#### Work to complete:
From the records below, copy out exactly the lines from the one containing "- rewrite seqZ_S, fold_left_app, IH" to the one containing "(** A byte shifted in is", both included. Add nothing else.

#### Records to use:
Lemma fold_ext {A B} (f g : A -> B -> A) l x : (forall x y, f x y = g x y) -> fold_left f l x = fold_left g l x.
Proof. intros H. revert x. induction l as [|y l IH]; intros x; [done|]. cbn [fold_left]. by rewrite H. Qed.

Lemma fold_ext_in {A B} (f g : A -> B -> A) l x :
  (forall x y, y ∈ l -> f x y = g x y) -> fold_left f l x = fold_left g l x.
Proof.
  revert x. induction l as [|y l IH]; intros x H; [done|]. cbn [fold_left]. rewrite H by left.
  apply IH. intros z w Hw. apply H. by right.
Qed.

(** Reading a list by index is reading it in order. *)
Lemma fold_entries (f : Z -> Z -> Z) src c :
  fold_left (fun c i => f c (if i <? Z.of_nat (length src) then entry src i else 0))
    (seqZ 0 (Z.of_nat (length src))) c = fold_left f src c.
Proof.
  rewrite (fold_ext_in _ (fun c i => f c (entry src i))).
  2:{ intros x i Hi%elem_of_seqZ. by destruct (Z.ltb_spec i (Z.of_nat (length src))); [|lia]. }
  induction src as [|b src IH] using rev_ind; [done|].
  rewrite length_app, Nat.add_1_r, seqZ_S, !fold_left_app. cbn [fold_left].
  rewrite <- IH. f_equal.
  - apply fold_ext_in. intros x i Hi%elem_of_seqZ. f_equal. unfold entry. by rewrite lookup_app_l by lia.
  - unfold entry. by rewrite list_lookup_middle by lia.
Qed.

Lemma iter_16 {X} (f : X -> X) x : Nat.iter (Z.to_nat 2) (Nat.iter 8 f) x = Nat.iter 16 f x.
Proof. done. Qed.
Lemma iter_8_8 {X} (f : X -> X) x : Nat.iter 8 f (Nat.iter 8 f x) = Nat.iter 16 f x.
Proof. done. Qed.

(** The two bit-by-bit modes of [crc8] are the two divisions. *)
Lemma crc8_bitwise src p seed (reversed : bool) :
  crc8 src p seed reversed = if reversed then crc_lsb p seed src else crc_msb 8 p seed src.
Proof.
  destruct reversed; apply fold_ext; intros c b; cbv zeta.
  - apply (eight_rounds _ (lsb_step p)). intros x. unfold lsb_step. change 0x01 with (2 ^ 0).
    rewrite land_bit by done. by destruct (Z.testbit x 0).
  - rewrite Z.shiftl_0_r. apply (eight_rounds _ (msb_step 8 p)). intros x. unfold msb_step. change 0x80 with (2 ^ 7).
    rewrite land_bit by done. change (8 - 1) with 7. by destruct (Z.testbit x 7).
Qed.

(** The nibble table of [crc8_ccitt]: the high nibble of the register decides. *)
Lemma crc8_ccitt_bitwise val buf : Forall byte_ok buf -> byte_ok val -> crc8_ccitt val buf = crc_msb 8 0x07 val buf.
Proof.
  intros Hd Hs. apply (fold_agree (2 ^ 8)); [|done..]. intros c b Hc Hb. split.
  - set (T := fun v => Nat.iter 4 (msb_step 8 7) (Z.shiftl v 4)).
    assert (HT : forall x, 0 <= x < 2 ^ 8 -> entry crc8_ccitt_small_table (Z.shiftr x 4) = T (Z.shiftr x 4)).
    { intros x Hx. apply nibble_entry; [done|]. rewrite Z.shiftr_div_pow2 by done.
      split; [apply Z.div_pos; lia|apply Z.div_lt_upper_bound; lia]. }
    assert (Ha : additive T).
    { intros x y. unfold T. rewrite Z.shiftl_lxor. apply add_iter, add_msb. lia. }
    transitivity (let val := Z.lxor c b in
      let val := u8 (Z.lxor (Z.shiftl val 4) (T (Z.shiftr val 4))) in
      u8 (Z.lxor (Z.shiftl val 4) (T (Z.shiftr val 4)))).
    { cbv zeta. rewrite !HT; first [done|by apply (lxor_range 8)|apply u8_byte]. }
    revert c b Hc Hb. apply (additive2_ext 8 8); [additive|additive|done|done].
  - apply iter_range; [intros x Hx; by apply msb_range|].
    apply (lxor_range 8); [done..|]. change (8 - 8) with 0. by rewrite Z.shiftl_0_r.
Qed.

Lemma shiftl8_range b : byte_ok b -> 0 <= Z.shiftl b 8 < 2 ^ 16.
Proof. unfold byte_ok. rewrite Z.shiftl_mul_pow2 by done. lia. Qed.

Lemma lor_swap x : 0 <= x < 2 ^ 16 ->
  Z.lor (Z.shiftr x 8) (Z.shiftl x 8) = Z.lxor (Z.shiftr x 8) (Z.shiftl x 8).
Proof.
  intros Hx. symmetry. apply Z.lxor_lor, Z.bits_inj'. intros n Hn.
  rewrite Z.land_spec, Z.bits_0, Z.shiftr_spec by done. destruct (Z.lt_ge_cases n 8).
  - rewrite Z.shiftl_spec_low by done. apply andb_false_r.
  - by rewrite (testbit_high 16 x) by lia.
Qed.

Lemma crc16_itu_t_bitwise seed data : Forall byte_ok data -> 0 <= seed < 2 ^ 16 ->
  crc16_itu_t seed data = crc_msb 16 0x1021 seed data.
Proof.
  intros Hd Hs. apply (fold_agree (2 ^ 16)); [|done..]. intros c b Hc Hb. split.
  - rewrite lor_swap by done. revert c b Hc Hb.
    apply (additive2_ext 16 8 (fun c b =>
      let seed := u16 (Z.lxor (Z.shiftr c 8) (Z.shiftl c 8)) in
      let seed := Z.lxor seed b in
      let seed := Z.lxor seed (Z.shiftr (Z.land seed 0xff) 4) in
      let seed := u16 (Z.lxor seed (Z.shiftl seed 12)) in
      u16 (Z.lxor seed (Z.shiftl (Z.land seed 0xff) 5)))); [additive|additive|done|done].
  - apply iter_range; [intros x Hx; by apply msb_range|]. apply (lxor_range 16); [done..|]. by apply shiftl8_range.
Qed.

(** ** The generic 16-bit routine

    [crc16] shifts the message through the register (with [pad] followed by 16
    zero bits) instead of adding its bytes at the top. *)
Section augmented.
Context (p : Z) (Hp : 0 <= p < 2 ^ 16).
Local Abbreviation A := (msb_step 16 p).

Lemma step_small x : 0 <= x < 2 ^ 15 -> A x = Z.shiftl x 1.
Proof.
  intros Hx. unfold msb_step. rewrite (testbit_high 15) by lia. rewrite Z.shiftl_mul_pow2 by done.
  apply Z.mod_small. lia.
Qed.

Lemma steps_small (n : nat) x : (n <= 16)%nat -> 0 <= x < 2 ^ (16 - Z.of_nat n) -> Nat.iter n A x = Z.shiftl x (Z.of_nat n).
Proof.
  induction n as [|n IH]; intros Hn Hx; [by rewrite Z.shiftl_0_r|].
  assert (Hd : 2 ^ (16 - Z.of_nat n) = 2 * 2 ^ (16 - Z.of_nat (S n))) by (rewrite <- Z.pow_succ_r by lia; f_equal; lia).
  rewrite Nat.iter_succ, IH by lia. rewrite step_small.
  - rewrite Z.shiftl_shiftl by lia. f_equal. lia.
  - rewrite Z.shiftl_mul_pow2 by lia.
    assert (2 ^ 15 = 2 ^ (16 - Z.of_nat (S n)) * 2 ^ Z.of_nat n) as -> by (rewrite <- Z.pow_add_r by lia; f_equal; lia).
    pose proof (Z.pow_pos_nonneg 2 (Z.of_nat n)). nia.
Qed.

(** One bit shifted in. *)
Definition shift_in (c t : Z) : Z :=
  let divide := Z.land c 0x8000 in
  let c := Z.lor (u16 (Z.shiftl c 1)) t in
  if divide =? 0 then c else Z.lxor c p.

Lemma shift_in_spec c t : 0 <= t <= 1 -> shift_in c t = Z.lxor (A c) t.
Proof.
  intros Ht. unfold shift_in, msb_step, u16. change 0x8000 with (2 ^ 15). rewrite land_bit by done.
  assert (E : Z.lor (Z.shiftl c 1 mod 2 ^ 16) t = Z.lxor (Z.shiftl c 1 mod 2 ^ 16) t).
  { symmetry. apply Z.lxor_lor, Z.bits_inj'. intros n Hn. rewrite Z.land_spec, Z.bits_0.
    destruct (Z.eq_dec n 0) as [->|].
    - rewrite Z.mod_pow2_bits_low, Z.shiftl_spec_low by lia. done.
    - rewrite (testbit_high 1 t) by lia. apply andb_false_r. }
  rewrite E. change (16 - 1) with 15. destruct (Z.testbit c 15); cbn [negb]; [|done].
  rewrite lxor_mod, (Z.mod_small p) by lia. rewrite !Z.lxor_assoc. f_equal. apply Z.lxor_comm.
Qed.

(** A byte shifted in, its first bit first. *)
Lemma shift_in_byte c b : byte_ok b ->
  fold_left (fun c j => shift_in c (Z.b2z (Z.testbit b (7 - j)))) (seqZ 0 8) c = Z.lxor (Nat.iter 8 A c) b.
Proof.
  intros Hb. cut (forall k : nat, (k <= 8)%nat ->
    fold_left (fun c j => shift_in c (Z.b2z (Z.testbit b (7 - j)))) (seqZ 0 (Z.of_nat k)) c =
    Z.lxor (Nat.iter k A c) (Z.shiftr b (8 - Z.of_nat k))).
  { intros H. etransitivity; [apply (H 8%nat); lia|]. change (8 - Z.of_nat 8) with 0. by rewrite Z.shiftr_0_r. }
  induction k as [|k IH]; intros Hk.
  - cbn [fold_left]. rewrite Z.shiftr_div_pow2, Z.div_small, Z.lxor_0_r by (unfold byte_ok in Hb; cbn; lia). done.
  - rewrite seqZ_S, fold_left_app, IH by lia. cbn [fold_left].
    rewrite shift_in_spec by (destruct (Z.testbit b _); cbn; lia).
    assert (Hr : 0 <= Z.shiftr b (8 - Z.of_nat k) < 2 ^ 15).
    { unfold byte_ok in Hb. pose proof (shiftr_range 8 b (8 - Z.of_nat k)). lia. }
    rewrite add_msb, (step_small _ Hr), Nat.iter_succ, Z.lxor_assoc by lia. f_equal.
    apply Z.bits_inj'. intros n Hn. rewrite Z.lxor_spec, Z.shiftr_spec by done.
    destruct (Z.eq_dec n 0) as [->|].
    + rewrite Z.shiftl_spec_low by lia. rewrite Z.b2z_bit0. cbn. f_equal. lia.
    + rewrite Z.shiftl_spec, Z.shiftr_spec, (testbit_high 1 (Z.b2z _)), xorb_false_r by
        (lia || (destruct (Z.testbit b _); cbn; lia)). f_equal. lia.
Qed.

(** A byte shifted in is a byte added at the top 16 bits later. *)
Lemma shift_in_top c b : byte_ok b ->
  Nat.iter 16 A (Z.lxor (Nat.iter 8 A c) b) = Nat.iter 8 A (Z.lxor (Nat.iter 16 A c) (Z.shiftl b 8)).
Proof.
  intros Hb. rewrite !(add_iter _ _ (add_msb 16 p ltac:(lia))).
  change (Z.shiftl b 8) with (Z.shiftl b (Z.of_nat 8)).
  rewrite <- (steps_small 8 b) by (unfold byte_ok in Hb; cbn; lia). by rewrite <- !Nat.iter_add.
Qed.

Definition shift_byte (c b : Z) : Z := Z.lxor (Nat.iter 8 A c) b.

Lemma fold_commute {X B} (h : X -> X) (f g : X -> B -> X) data c :
  Forall (fun b => forall c, h (f c b) = g (h c) b) data -> h (fold_left f data c) = fold_left g data (h c).
Proof. intros H. revert c. induction H as [|b data Hb Hd IH]; intros c; [done|]. cbn [fold_left]. by rewrite IH, Hb. Qed.

Lemma shift_bytes_top c data : Forall byte_ok data ->
  Nat.iter 16 A (fold_left shift_byte data c) = crc_msb 16 p (Nat.iter 16 A c) data.
Proof.
  intros Hd. apply fold_commute. eapply Forall_impl; [|exact Hd]. intros b Hb c'. by apply shift_in_top.
Qed.

(** A round of [crc16] shifts a byte in, or eight zero bits after the end. *)
Lemma crc16_round src i c : Forall byte_ok src -> 0 <= i ->
  fold_left (fun crc b =>
      let divide := Z.land crc 0x8000 in
      let crc := u16 (Z.shiftl crc 1) in
      let crc := if i <? Z.of_nat (length src)
        then Z.lor crc (if Z.land (entry src i) (Z.shiftr 0x80 b) =? 0 then 0 else 1) else crc in
      if divide =? 0 then crc else Z.lxor crc p) (seqZ 0 8) c =
  shift_byte c (if i <? Z.of_nat (length src) then entry src i else 0).
Proof.
  intros Hd Hi. unfold shift_byte. set (b := if i <? _ then entry src i else 0).
  assert (Hb : byte_ok b).
  { subst b. destruct (Z.ltb_spec i (Z.of_nat (length src))); [|done]. unfold entry.
    destruct (src !! Z.to_nat i) as [y|] eqn:E; cbn; [|done]. by eapply Forall_lookup_1. }
  rewrite <- shift_in_byte by done. apply fold_ext_in. intros x j Hj%elem_of_seqZ. unfold shift_in. cbv zeta.
  subst b. destruct (Z.ltb_spec i (Z.of_nat (length src))) as [Hl|_].
  - rewrite (Z.shiftr_div_pow2 0x80) by lia.
    replace (0x80 / 2 ^ j) with (2 ^ (7 - j)) by (change 0x80 with (2 ^ 7); rewrite Z.pow_sub_r by lia; done).
    rewrite land_bit by lia. by destruct (Z.testbit (entry src i) (7 - j)).
  - rewrite Z.bits_0. cbn [Z.b2z]. by rewrite Z.lor_0_r.
Qed.

Lemma crc16_shifts src init (pad : bool) : Forall byte_ok src ->
  crc16 src p init pad = (if pad then Nat.iter 16 A else id) (fold_left shift_byte src init).
Proof.
  intros Hd. unfold crc16. cbv zeta.
  rewrite (fold_ext_in _ (fun c i => shift_byte c (if i <? Z.of_nat (length src) then entry src i else 0))).
  2:{ intros c i Hi%elem_of_seqZ. apply crc16_round; [done|lia]. }
  rewrite seqZ_app, fold_left_app, fold_entries by (destruct pad; lia). 
  destruct pad; [|done]. rewrite (fold_ext_in _ (fun c _ => Nat.iter 8 A c)).
  2:{ intros c i Hi%elem_of_seqZ. unfold shift_byte. destruct (Z.ltb_spec i (Z.of_nat (length src))); [lia|].
      apply Z.lxor_0_r. }
  rewrite iter_fold, length_seqZ. apply iter_16.
Qed.

Lemma checksum_bytes k : 0 <= k < 2 ^ 16 -> Forall byte_ok [Z.shiftr k 8; Z.land k 0xff].
Proof.
  intros Hk. repeat constructor; unfold byte_ok.
  - apply Z.shiftr_nonneg. lia.
  - rewrite Z.shiftr_div_pow2 by done. apply Z.div_lt_upper_bound; lia.
  - apply Z.land_nonneg. lia.
  - change 0xff with (Z.ones 8). rewrite Z.land_ones by done. by apply Z.mod_pos_bound.
Qed.

(** The checksum itself shifted in takes the register back to zero. *)
Lemma shift_in_checksum c : let k := Nat.iter 16 A c in
  shift_byte (shift_byte c (Z.shiftr k 8)) (Z.land k 0xff) = 0.
Proof.
  intros k. assert (Hk : 0 <= k < 2 ^ 16) by (subst k; rewrite Nat.iter_succ; apply msb_range; lia).
  assert (Hh : 0 <= Z.shiftr k 8 < 2 ^ 8).
  { rewrite Z.shiftr_div_pow2 by done. split; [apply Z.div_pos; lia|apply Z.div_lt_upper_bound; lia]. }
  unfold shift_byte. rewrite (add_iter _ _ (add_msb 16 p ltac:(lia))), iter_8_8. fold k.
  rewrite (steps_small 8 (Z.shiftr k 8)) by (change (16 - Z.of_nat 8) with 8; lia). apply Z.bits_inj'. intros n Hn.
  rewrite !Z.lxor_spec, Z.land_spec, Z.bits_0. change 0xff with (Z.ones 8). change (Z.of_nat 8) with 8.
  destruct (Z.lt_ge_cases n 8).
  - rewrite Z.shiftl_spec_low, Z.ones_spec_low by lia. by destruct (Z.testbit k n).
  - rewrite Z.shiftl_spec, Z.shiftr_spec, Z.ones_spec_high by lia. replace (n - 8 + 8) with n by lia.
    by destruct (Z.testbit k n).
Qed.
End augmented.

(** ** The properties *)

(** C35. Every optimised checksum of the library is the division bit by bit it
    stands for, for every message and every start value of its width: the two
    nibble tables of the 32-bit sums (polynomials 0x04c11db7 and 0x1edc6f41,
    reflected) with their inversions, the shift formulas of CRC-16/CCITT
    (0x1021 reflected), CRC-16/XMODEM (0x1021) and CRC-7 (0x09, kept in the
    upper seven bits), and [crc8_ccitt], which is [crc8] with polynomial
    0x07. *)
Theorem checksums_bitwise seed data :
  Forall byte_ok data ->
  (0 <= seed < 2 ^ 32 ->
    crc32_ieee_update seed data = u32 (Z.lnot (crc_lsb 0xedb88320 (u32 (Z.lnot seed)) data)) /\
    forall first last, crc32_c seed data first last =
      Z.lxor (crc_lsb 0x82f63b78 (if first then 0xFFFFFFFF else seed) data) (if last then 0xFFFFFFFF else 0)) /\
  (0 <= seed < 2 ^ 16 ->
    crc16_ccitt seed data = crc_lsb 0x8408 seed data /\ crc16_itu_t seed data = crc_msb 16 0x1021 seed data) /\
  (0 <= seed < 2 ^ 8 ->
    crc7_be seed data = crc_msb 8 0x12 seed data /\ crc8_ccitt seed data = crc8 data 0x07 seed false).
Proof.
  intros Hd. split_and!; intros Hs; split.
  - by apply crc32_bitwise.
  - intros first last. by apply crc32c_bitwise.
  - by apply crc16_ccitt_bitwise.
  - by apply crc16_itu_t_bitwise.
  - by apply crc7_bitwise.
  - rewrite crc8_bitwise. by apply crc8_ccitt_bitwise.
Qed.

#### Your solution:
  - rewrite seqZ_S, fold_left_app, IH by lia. cbn [fold_left].
    rewrite shift_in_spec by (destruct (Z.testbit b _); cbn; lia).
    assert (Hr : 0 <= Z.shiftr b (8 - Z.of_nat k) < 2 ^ 15).
    { unfold byte_ok in Hb. pose proof (shiftr_range 8 b (8 - Z.of_nat k)). lia. }
    rewrite add_msb, (step_small _ Hr), Nat.iter_succ, Z.lxor_assoc by lia. f_equal.
    apply Z.bits_inj'. intros n Hn. rewrite Z.lxor_spec, Z.shiftr_spec by done.
    destruct (Z.eq_dec n 0) as [->|].
    + rewrite Z.shiftl_spec_low by lia. rewrite Z.b2z_bit0. cbn. f_equal. lia.
    + rewrite Z.shiftl_spec, Z.shiftr_spec, (testbit_high 1 (Z.b2z _)), xorb_false_r by
        (lia || (destruct (Z.testbit b _); cbn; lia)). f_equal. lia.
Qed.

(** A byte shifted in is a byte added at the top 16 bits later. *)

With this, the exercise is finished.